Gesù è risorto, tiene il suo ultimo discorso ai discepoli prima di salire al cielo. Noi esseri umani siamo abbastanza abituati e bravi, in questi discorsi d'addio, riassuntivi e pieni di passione.
Nei quali lasciamo slogan ad effetto, destinati a essere ricordati per sempre, che in poche parole ridicono la nostra missione. Ebbene, il discorso di Gesù non è incentrato su di sé. Ricorda che era in qualche modo previsto nella scrittura, nelle intenzioni di fondo di Dio, che «il Cristo», ossia l'espressione ultima, piena, dell'intervento divino nella storia, fosse destinato a soffrire. Ma anche che la morte non l'avrebbe tenuto prigioniero. E nel suo nome «saranno predicati a tutti i popoli la conversione e il perdono dei peccati».

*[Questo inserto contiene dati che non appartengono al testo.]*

(* ===== verification/FatFile.v ===== *)
(** * FatFs files ([ff.c] lines 2405-2841, 2985-3134 and 3427-3474)

    Opening, reading, writing, seeking, truncating and closing.  A function
    that takes a [FIL*] receives the file object and yields its new value; its
    work on the volume runs on the object [fp->fs] points to.  [f_read] yields
    the bytes it stored, so [*br] is their number; [f_write] takes the bytes to
    write, so [btw] is their number. *)

From S2P Require Import Prelude FatBase FatAccess FatName FatDir FatVolume.

(** [DIR dj] with [INIT_BUF(dj)]: the other fields are not initialised. *)
Definition blank_sfn : list Z := replicate 12 0.
Definition new_dir (p : Z) : DIR :=
  {| d_fs := p; d_id := 0; index := 0; sclust := 0; clust := 0; sect := 0; dir := None;
     fn := blank_sfn; pat := [] |}.

Section File.
Context {D : Type} `{DiskIO D}.

(** [ABORT(fs, res)]. *)
Definition abort {A} (res : FRESULT) (fp : FIL) (a : A) : M (vol D) (FRESULT * FIL * A) :=
  ret (res, set_err res fp, a).

(** [dir[k]] for the entry at offset [off] of the window. *)
Definition win_byte (off k : Z) : M (vol D) Z := let! w := getfs win in ret (getb w (off + k)).
Definition set_win_byte (off k x : Z) : M (vol D) unit := upd_win (fun w => setb w (off + k) (u8 x)).

(** ** Open *)

Definition FA_CREATE : Z := Z.lor (Z.lor FA_CREATE_ALWAYS FA_OPEN_ALWAYS) FA_CREATE_NEW.

(** Lines 2464-2480: truncate an existing file in overwrite mode. *)
Definition overwrite (off : Z) : M (vol D) FRESULT :=
  upd_win (ST_DWORD (off + DIR_CrtTime) GET_FATTIME) ;;;
  set_win_byte off DIR_Attr 0 ;;;
  upd_win (ST_DWORD (off + DIR_FileSize) 0) ;;;
  let! f := getfs id in
  let cl := ld_clust f (win f) off in
  upd_win (st_clust off 0) ;;;
  setfs (set_wflag 1) ;;;
  if nz cl then
    let! dw := getfs winsect in
    let! res := remove_chain cl in
    if is_ok res then
      setfs (set_last_clust (u32 (cl - 1))) ;;;
      move_window dw
    else ret res
  else ret FR_OK.

(** Lines 2445-2481: create or overwrite; yields [res], [dir] and [mode]. *)
Definition open_create (res : FRESULT) (dj : DIR) (mode : Z) : M (vol D) (FRESULT * Z * Z) :=
  let! (res, off, mode) :=
    (if negb (is_ok res) then
       let! (res, dj) := (if res_eq res FR_NO_FILE then dir_register dj else ret (res, dj)) in
       ret (res, default 0 (dir dj), Z.lor mode FA_CREATE_ALWAYS)
     else
       let off := default 0 (dir dj) in
       let! a := win_byte off DIR_Attr in
       ret ((if has a (Z.lor AM_RDO AM_DIR) then FR_DENIED
             else if has mode FA_CREATE_NEW then FR_EXIST else FR_OK), off, mode)) in
  if is_ok res && has mode FA_CREATE_ALWAYS then
    let! res := overwrite off in ret (res, off, mode)
  else ret (res, off, mode).

(** Lines 2482-2491: open an existing file. *)
Definition open_existing (res : FRESULT) (dj : DIR) (mode : Z) : M (vol D) (FRESULT * Z * Z) :=
  let off := default 0 (dir dj) in
  if is_ok res then
    let! a := win_byte off DIR_Attr in
    ret ((if has a AM_DIR then FR_NO_FILE
          else if has mode FA_WRITE && has a AM_RDO then FR_DENIED else FR_OK), off, mode)
  else ret (res, off, mode).

(** Lines 2432-2528 on the volume found. *)
Definition open_file (p : Z) (path : list Z) (mode : Z) (fp : FIL) : M (vol D) (FRESULT * FIL) :=
  let! (res, dj) := follow_path (new_dir p) path in
  let res := if is_ok res && (match dir dj with None => true | _ => false end)
             then FR_INVALID_NAME else res in
  let! (res, off, mode) := (if has mode FA_CREATE then open_create res dj mode
                            else open_existing res dj mode) in
  if is_ok res then
    let mode := if has mode FA_CREATE_ALWAYS then Z.lor mode FA__WRITTEN else mode in
    let! f := getfs id in
    ret (FR_OK, {| f_fs := p; f_id := fs_id f; flag := mode; err := FR_OK; fptr := 0;
                   f_fsize := LD_DWORD (win f) (off + DIR_FileSize);
                   f_sclust := ld_clust f (win f) off; f_clust := f_clust fp; dsect := 0;
                   dir_sect := winsect f; dir_ptr := off |})
  else ret (res, fp).

Definition f_open (fp : FIL) (path : option (list Z)) (mode : Z) : M (ff D) (FRESULT * FIL) :=
  let fp := set_f_fs 0 fp in
  let mode := Z.land mode (Z.lor (Z.lor FA_READ FA_WRITE) FA_CREATE) in
  let! (res, p, path) := find_volume path (u8 (Z.land mode (Z.lnot FA_READ))) in
  if is_ok res then on_fs p (open_file p (default [] path) mode fp)
  else ret (res, fp).

(** ** Read *)

(** The checks at the head of the functions on open files: [Some] is a return. *)
Definition file_guard (fp : FIL) (access : Z) : M (ff D) (option FRESULT) :=
  let! res := validate (f_fs fp) (f_id fp) in
  ret (if negb (is_ok res) then Some res
       else if negb (is_ok (err fp)) then Some (err fp)
       else if nz access && negb (has (flag fp) access) then Some FR_DENIED
       else None).

(** [csect] and lines 2569-2586: the current cluster and sector; [inl] is an
    abort.  [follow] yields the next cluster. *)
Definition cur_sector (fp : FIL) (csect : Z) : M (vol D) (FRESULT + Z) :=
  let! f := getfs id in
  let sect := clust2sect f (f_clust fp) in
  ret (if sect =? 0 then inl FR_INT_ERR else inr (u32 (sect + csect))).

Definition read_clust (fp : FIL) : M (vol D) (FRESULT + FIL) :=
  let! clst := (if fptr fp =? 0 then ret (f_sclust fp) else get_fat (f_clust fp)) in
  ret (if clst <? 2 then inl FR_INT_ERR
       else if clst =? 0xFFFFFFFF then inl FR_DISK_ERR
       else inr (set_f_clust clst fp)).

(** Lines 2587-2603: read whole sectors; yields the bytes, or [None] on error. *)
Definition read_direct (sect cc : Z) : M (vol D) (option (list Z)) :=
  let! d := getfs drv in
  let! (r, bytes) := io (disk_read d sect cc) in
  if negb (is_res_ok r) then ret None
  else
    let! f := getfs id in
    ret (Some (if nz (wflag f) && (u32 (winsect f - sect) <? cc)
               then mem_cpy (u32 (winsect f - sect) * SS) (win f) SS bytes
               else bytes)).

(** Advance after [rcnt] bytes [data] were transferred. *)
Definition read_step (fp : FIL) (out data : list Z) (btr : Z) : FIL * list Z * Z :=
  (set_fptr (u32 (fptr fp + zlen data)) fp, out ++ data, btr - zlen data).

(** Lines 2620-2625: the rest of the current sector through the window. *)
Definition read_partial (fp : FIL) (out : list Z) (btr : Z)
    : M (vol D) (FIL * list Z * Z + FRESULT * FIL * list Z) :=
  let rcnt := SS - fptr fp mod SS in
  let rcnt := if rcnt >? btr then btr else rcnt in
  let! res := move_window (dsect fp) in
  if negb (is_ok res) then let! r := abort FR_DISK_ERR fp out in ret (inr r)
  else
    let! w := getfs win in
    ret (inl (read_step fp out (slice w (Z.to_nat (fptr fp mod SS)) (Z.to_nat rcnt)) btr)).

Cambiare la propria direzione (conversione) serve ad andare in quella giusta. Perdono dei peccati implica di vivere di nuovo in serenità, in una relazione sana e bella con gli altri e con Dio.
Nel nome di Gesù non saranno predicati la gloria divina o il fatto che debba essere servito o riverito. Dio non guarda a sé, ma all'essere umano. Ci suggerisce che il modo migliore di vivere, più gioioso e gratificante, non mette al centro noi stessi bensì gli altri, ma lo fa con l'esempio, con la sua stessa esistenza. Dio non si mette al centro.
E chi non mette al centro sé, vive come Dio.